2017 Governor's Awards in the Arts:
Award Artist

 


 

MARY S. REZNY

Lexington, Ky.

All of my artwork begins with photographic observations and documentation. Schooled in traditional photography, I have worked as a mixed media photographer for more than 35 years. Traditional, nontraditional, and digital photographic techniques, along with paint and collage are incorporated into my mixed media artworks. My photographic foundation began in undergraduate school. Over the years I have expanded my knowledge by research into media and methods, attending numerous workshops and by trial and error. Technology today has given all of us the tool to make a good photograph; my goal is to push the photograph beyond its traditional boundaries and make it truly a unique image.

My subject is the natural world. I find nature to be a fascinating subject that offers endless complexities. For the Governor’s Awards in the Arts I chose to study a southern symbol that is very familiar to all of us, the magnolia tree. I am drawn to it because of the simplicity and beauty of the blossom and it’s most interesting and unusual seed pod.

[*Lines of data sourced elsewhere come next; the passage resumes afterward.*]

(* ===== verification/Storage.v ===== *)
(** Device and directory sizes, [engine/storage.rs]: allocated bytes of a
    directory tree, free and total bytes of a device, and the resolution of
    [limit: max]. *)

From S2P Require Import Prelude Float64 Fs World Config.

(** ** Directory sizes *)

Definition file_bytes (blocks : option Z) : Z :=
  match blocks with Some b => sat_mul64 b 512 | None => 0 end.

(** One directory: its files are counted, its subdirectories go on the stack. *)
Fixpoint visit (entries : list Entry) (stack : list (option (list Entry))) (total : Z)
    : list (option (list Entry)) * Z :=
  match entries with
  | [] => (stack, total)
  | SubDir d :: es => visit es (d :: stack) total
  | RegularFile blocks :: es => visit es stack (sat_add64 total (file_bytes blocks))
  | OtherEntry :: es => visit es stack total
  end.

(** The stack loop; every directory is popped once. *)
Fixpoint walk (fuel : nat) (stack : list (option (list Entry))) (total : Z) : Z :=
  match fuel with
  | O => total
  | S fuel =>
      match stack with
      | [] => total
      | None :: stack => walk fuel stack total
      | Some entries :: stack =>
          let '(stack, total) := visit entries stack total in walk fuel stack total
      end
  end.

(** The directories of a tree. *)
Fixpoint dirs_of (e : Entry) : nat :=
  match e with
  | SubDir None => 1
  | SubDir (Some es) => S (foldr (fun e n => dirs_of e + n)%nat 0%nat es)
  | _ => 0
  end.

Definition tree_size (d : option (list Entry)) : Z := walk (S (dirs_of (SubDir d))) [d] 0.

Definition dir_size_bytes {W} `{World W} (dir : path) : M W Z :=
  let* d := read_dir_tree dir in ret (tree_size d).

(** The same sum, by recursion on the tree and without saturation. *)
Fixpoint allocated (e : Entry) : Z :=
  match e with
  | SubDir None => 0
  | SubDir (Some es) => foldr (fun e n => allocated e + n) 0 es
  | RegularFile blocks => file_bytes blocks
  | OtherEntry => 0
  end.

(** Block counts are unsigned. *)
Fixpoint blocks_ok (e : Entry) : bool :=
  match e with
  | SubDir None => true
  | SubDir (Some es) => forallb blocks_ok es
  | RegularFile (Some b) => 0 <=? b
  | _ => true
  end.

(** ** Devices *)

Section Devices.
Context {W : Type} `{World W}.

Definition statvfs_of (p : path) : M (Node W) (result error StatVfs) :=
  let? _ := with_context ("creating " +:+ p) (on_world (create_data_dir p)) in
  let* st := on_world (statvfs p) in
  ret match st with Some st => Ok st | None => Err ("statvfs(" +:+ p +:+ ") failed") end.

Definition device_free_bytes (p : path) : M (Node W) (result error Z) :=
  let? st := statvfs_of p in ret (Ok (sat_mul64 (f_bavail st) (f_frsize st))).

Definition device_total_bytes (p : path) : M (Node W) (result error Z) :=
  let? st := statvfs_of p in ret (Ok (sat_mul64 (f_blocks st) (f_frsize st))).

(** [StorageLocation::limit_bytes]. *)
Definition limit_bytes (l : StorageLocation) : Z :=
  match limit l with Bytes b => b | _ => 0 end.

(** [disk_limit_total], a sum of [u64] that wraps in a release build. *)
Definition disk_limit_total (c : Config) : Z :=
  foldl (fun acc l => wrap64 (acc + limit_bytes l)) 0 (storage c).

Context (canonicalize : path -> option path).

(** One location: its canonical spelling, and [limit: max] made concrete. *)
Definition resolve_location (l : StorageLocation) : M (Node W) (result error StorageLocation) :=
  let p := default (location_path l) (canonicalize (location_path l)) in
  match limit l with
  | All =>
      let? total := with_context ("resolving `limit: max` for " +:+ p +:+ ": cannot stat device")
                      (device_total_bytes p) in
      ret (Ok {| location_path := p;
                 limit := Bytes (f64_to_u64 (fmul (f64_of_Z total) ALL_LIMIT_FRACTION)) |})
  | lim => ret (Ok {| location_path := p; limit := lim |})
  end.

Fixpoint resolve_locations (ls : list StorageLocation)
    : M (Node W) (result error (list StorageLocation)) :=
  match ls with
  | [] => ret (Ok [])
  | l :: ls =>
      let? l' := resolve_location l in
      let? ls' := resolve_locations ls in
      ret (Ok (l' :: ls'))
  end.

Fixpoint distinct_paths (seen : gset path) (ls : list StorageLocation) : result error unit :=
  match ls with
  | [] => Ok tt
  | l :: ls =>
      if decide (location_path l ∈ seen)
      then Err ("storage location " +:+ location_path l +:+ " is listed more than once")
      else distinct_paths ({[location_path l]} ∪ seen) ls
  end.

Definition set_storage (ls : list StorageLocation) (c : Config) : Config :=
  {| port := port c; data_dir := data_dir c; storage := ls; scan := scan c;
     aggressiveness := aggressiveness c; keyword_blocklist := keyword_blocklist c;
     preserve_deleted_torrents := preserve_deleted_torrents c;
     catalog_collapse_percent := catalog_collapse_percent c; max_ram := max_ram c;
     api_key := api_key c; upload_rate_limit := upload_rate_limit c;
     download_rate_limit := download_rate_limit c; stats_interval := stats_interval c;
     debug := debug c; log_file := log_file c |}.

Definition resolve_all_limits (c : Config) : M (Node W) (result error Config) :=
  let? ls := resolve_locations (storage c) in
  ret (try? _ := distinct_paths ∅ ls in Ok (set_storage ls c)).

(** [stats::disk_usage]. *)
Definition disk_usage (locations : list (path * Z)) : M W (Z * Z) :=
  foldM (fun acc l =>
    let* n := dir_size_bytes l.1 in
    ret (sat_add64 acc.1 n, sat_add64 acc.2 l.2)) (0, 0) locations.
End Devices.

(** ** The size of a tree *)

Fixpoint entry_ind' (P : Entry -> Prop)
    (Hdir : forall es, Forall P es -> P (SubDir (Some es))) (Hnone : P (SubDir None))
    (Hfile : forall b, P (RegularFile b)) (Hother : P OtherEntry) (e : Entry) : P e :=
  match e with
  | SubDir (Some es) =>
      Hdir es ((fix go es : Forall P es :=
        match es with
        | [] => Forall_nil_2 P
        | e :: es => Forall_cons_2 P e es (entry_ind' P Hdir Hnone Hfile Hother e) (go es)
        end) es)
  | SubDir None => Hnone
  | RegularFile b => Hfile b
  | OtherEntry => Hother
  end.

Lemma file_bytes_nonneg b : match b with Some b => 0 <= b | None => True end -> 0 <= file_bytes b.
Proof. destruct b; simpl; ulia. Qed.

Lemma allocated_nonneg e : blocks_ok e = true -> 0 <= allocated e.
Proof.
  induction e as [es IH| |[b|]|] using entry_ind'; simpl; try lia.
  - induction IH as [|e es He IH IHes]; simpl; [lia|]. intros [H1 H2]%andb_true_iff.
    specialize (He H1). specialize (IHes H2). lia.
  - intros Hb. simpl_bool. ulia.
Qed.

(** The directories and the bytes waiting on a stack. *)
Definition stack_dirs (stack : list (option (list Entry))) : nat :=
  foldr (fun d n => dirs_of (SubDir d) + n)%nat 0%nat stack.
Definition stack_bytes (stack : list (option (list Entry))) : Z :=
  foldr (fun d n => allocated (SubDir d) + n) 0 stack.
Definition stack_ok (stack : list (option (list Entry))) : bool :=
  forallb (fun d => blocks_ok (SubDir d)) stack.

Lemma visit_spec es : forall stack total t,
  forallb blocks_ok es = true -> stack_ok stack = true ->
  0 <= t -> total = Z.min t U64_MAX ->
  let '(stack', total') := visit es stack total in
  stack_ok stack' = true /\
  stack_dirs stack' = (foldr (fun e n => dirs_of e + n) 0 es + stack_dirs stack)%nat /\
  exists t', 0 <= t' /\ total' = Z.min t' U64_MAX /\
    t' + stack_bytes stack' = t + foldr (fun e n => allocated e + n) 0 es + stack_bytes stack.
Proof.
  induction es as [|e es IH]; intros stack total t; cbn [visit foldr forallb].
  - intros _ Hs Ht ->. split; [done|]. split; [done|]. exists t. repeat split; lia.
  - intros [He Hes]%andb_true_iff Hs Ht ->. destruct e as [d|b|].
    + specialize (IH (d :: stack) (Z.min t U64_MAX) t Hes).
      destruct (visit es _ _) as [stack' total'].
      destruct IH as (H1 & H2 & t' & H3 & H4 & H5);
        [cbn [stack_ok forallb]; by rewrite He|done|done|].
      split; [done|]. split; [rewrite H2; unfold stack_dirs; cbn [foldr]; lia|].
      exists t'. split; [done|]. split; [done|]. rewrite H5. unfold stack_bytes. cbn [foldr]. lia.
    + assert (0 <= file_bytes b) by (apply file_bytes_nonneg; destruct b; [simpl in He; by simpl_bool|done]).
      specialize (IH stack (sat_add64 (Z.min t U64_MAX) (file_bytes b)) (t + file_bytes b) Hes Hs).
      destruct (visit es _ _) as [stack' total'].
      destruct IH as (H1 & H2 & t' & H3 & H4 & H5); [lia|ulia|].
      split; [done|]. split; [done|]. exists t'. split; [done|]. split; [done|].
      simpl allocated. lia.
    + specialize (IH stack (Z.min t U64_MAX) t Hes Hs Ht eq_refl).
      destruct (visit es _ _) as [stack' total']. exact IH.
Qed.

Lemma subdir_dirs es : dirs_of (SubDir (Some es)) = S (foldr (fun e n => dirs_of e + n)%nat 0%nat es).
Proof. done. Qed.

Lemma subdir_bytes es : allocated (SubDir (Some es)) = foldr (fun e n => allocated e + n) 0 es.
Proof. done. Qed.

Lemma walk_spec fuel : forall stack total t,
  (stack_dirs stack < fuel)%nat -> stack_ok stack = true -> 0 <= t -> total = Z.min t U64_MAX ->
  walk fuel stack total = Z.min (t + stack_bytes stack) U64_MAX.
Proof.
  induction fuel as [|fuel IH]; intros stack total t Hf Hok Ht ->; [lia|]. cbn [walk].
  destruct stack as [|[es|] stack].
  - unfold stack_bytes. simpl. f_equal. lia.
  - cbn [stack_ok forallb] in Hok. apply andb_true_iff in Hok as [Hes Hok].
    pose proof (visit_spec es stack (Z.min t U64_MAX) t Hes Hok Ht eq_refl) as Hv.
    destruct (visit es stack _) as [stack' total']. destruct Hv as (H1 & H2 & t' & H3 & H4 & H5).
    change (dirs_of (SubDir (Some es)) + stack_dirs stack < S fuel)%nat in Hf.
    change (stack_bytes (Some es :: stack)) with (allocated (SubDir (Some es)) + stack_bytes stack).
    rewrite subdir_dirs in Hf. rewrite (IH stack' total' t'), subdir_bytes by (done || lia).
    f_equal. lia.
  - change (1 + stack_dirs stack < S fuel)%nat in Hf.
    change (stack_bytes (None :: stack)) with (0 + stack_bytes stack).
    rewrite (IH stack _ t) by (done || lia). f_equal.
Qed.

(** The directory walk terminates with every allocated block of the tree
    counted once: whatever the shape of the tree, the stack loop's total is the
    sum over all its files, capped at the largest [u64]. *)
Theorem tree_size_spec d :
  blocks_ok (SubDir d) = true ->
  tree_size d = Z.min (allocated (SubDir d)) U64_MAX /\ 0 <= allocated (SubDir d).
Proof.
  intros Hok. split; [|by apply allocated_nonneg]. unfold tree_size.
  assert (stack_dirs [d] = dirs_of (SubDir d)) as Hd by apply Nat.add_0_r.
  assert (stack_bytes [d] = allocated (SubDir d)) as Hb by apply Z.add_0_r.
  rewrite (walk_spec _ [d] 0 0), Hb; [f_equal; lia|lia| |lia|done].
  unfold stack_ok, forallb. by rewrite Hok.
Qed.

Definition witness_tree : option (list Entry) :=
  Some [RegularFile (Some 8); SubDir (Some [RegularFile (Some 2); RegularFile None; SubDir None]);
        OtherEntry; SubDir (Some [SubDir (Some [RegularFile (Some 1)])])].

Lemma tree_size_spec_witness :
  tree_size witness_tree = Z.min (allocated (SubDir witness_tree)) U64_MAX /\
  0 <= allocated (SubDir witness_tree).
Proof. apply (tree_size_spec witness_tree). vm_compute. reflexivity. Defined.

(** ** Resolved limits *)

Section Resolved.
Context {W : Type} `{World W} (canonicalize : path -> option path).

(** What resolution makes of a location. *)
Definition resolved (l l' : StorageLocation) : Prop :=
  location_path l' = default (location_path l) (canonicalize (location_path l)) /\
  match limit l with
  | All => exists total, limit l' = Bytes (f64_to_u64 (fmul (f64_of_Z total) ALL_LIMIT_FRACTION))
  | lim => limit l' = lim
  end.

Lemma resolve_location_spec l n l' :
  (resolve_location canonicalize l n).1 = Ok l' -> resolved l l'.
Proof.
  unfold resolve_location, bindR, bind, with_context, resolved, ret, bind.
  destruct (limit l); [by intros [= <-]|by intros [= <-]|].
  destruct (device_total_bytes _ n) as [[total|e] n']; [|done]. simpl. intros [= <-]. eauto.
Qed.

Lemma resolve_locations_spec ls n ls' :
  (resolve_locations canonicalize ls n).1 = Ok ls' -> Forall2 resolved ls ls'.
Proof.
  revert n ls'. induction ls as [|l ls IH]; intros n ls'; simpl; [intros [= <-]; constructor|].
  unfold bindR, bind. pose proof (resolve_location_spec l n) as Hl.
  destruct (resolve_location canonicalize l n) as [[l1|e] n1]; [|done].
  specialize (IH n1). destruct (resolve_locations canonicalize ls n1) as [[ls1|e] n2]; [|done].
  simpl in *. intros [= <-]. constructor; [by apply Hl|by apply IH].
Qed.

Lemma distinct_paths_spec seen ls u :
  distinct_paths seen ls = Ok u ->
  NoDup (location_path <$> ls) /\ Forall (fun l => location_path l ∉ seen) ls.
Proof.
  revert seen. induction ls as [|l ls IH]; intros seen; simpl.
  - intros _. split; [constructor|done].
  - destruct (decide _) as [|Hn]; [done|]. intros [H1 H2]%IH. split.
    + constructor; [|done]. intros (l2 & Heq & Hin)%list_elem_of_fmap.
      rewrite Forall_forall in H2. apply (H2 l2 Hin). rewrite <- Heq. set_solver.
    + constructor; [done|]. eapply Forall_impl; [exact H2|]. simpl. set_solver.
Qed.

Lemma resolve_all_limits_ok c n c' :
  (resolve_all_limits canonicalize c n).1 = Ok c' ->
  c' = set_storage (storage c') c /\ Forall2 resolved (storage c) (storage c') /\
  NoDup (location_path <$> storage c').
Proof.
  unfold resolve_all_limits, bindR, bind. pose proof (resolve_locations_spec (storage c) n) as Hl.
  destruct (resolve_locations canonicalize (storage c) n) as [[ls|e] n']; [|done]. simpl in *.
  destruct (distinct_paths ∅ ls) as [u|e] eqn:E; [|done]. intros [= <-].
  apply distinct_paths_spec in E as [Hd _]. split; [done|]. split; [by apply Hl|done].
Qed.
End Resolved.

I photographed it throughout the spring, summer and fall as the blossom and seed pod developed.

When making a “deconstructed” photographic collage I begin by taking many, many photographs of the same object and then I reassemble them in a unique arrangement. It is not one photograph cut apart but many photographs put back together. I layer the photographs and build up a relief by backing each photograph with different thickness of foam core.

For the Governor’s Award in the Arts each Magnolia Series assemblage is a collage of eight to12 5-by-5-inche square photographs layered to a depth of 1 3/4 inches. Each of the 10 collages is a different arrangement of the photographs of the magnolia blossom. In addition to the unique arrangement of the blossom each piece has a different stage of the seed pod represented somewhere in the collage. The collection is a study of a beautiful flower and the metaphor of transitory change.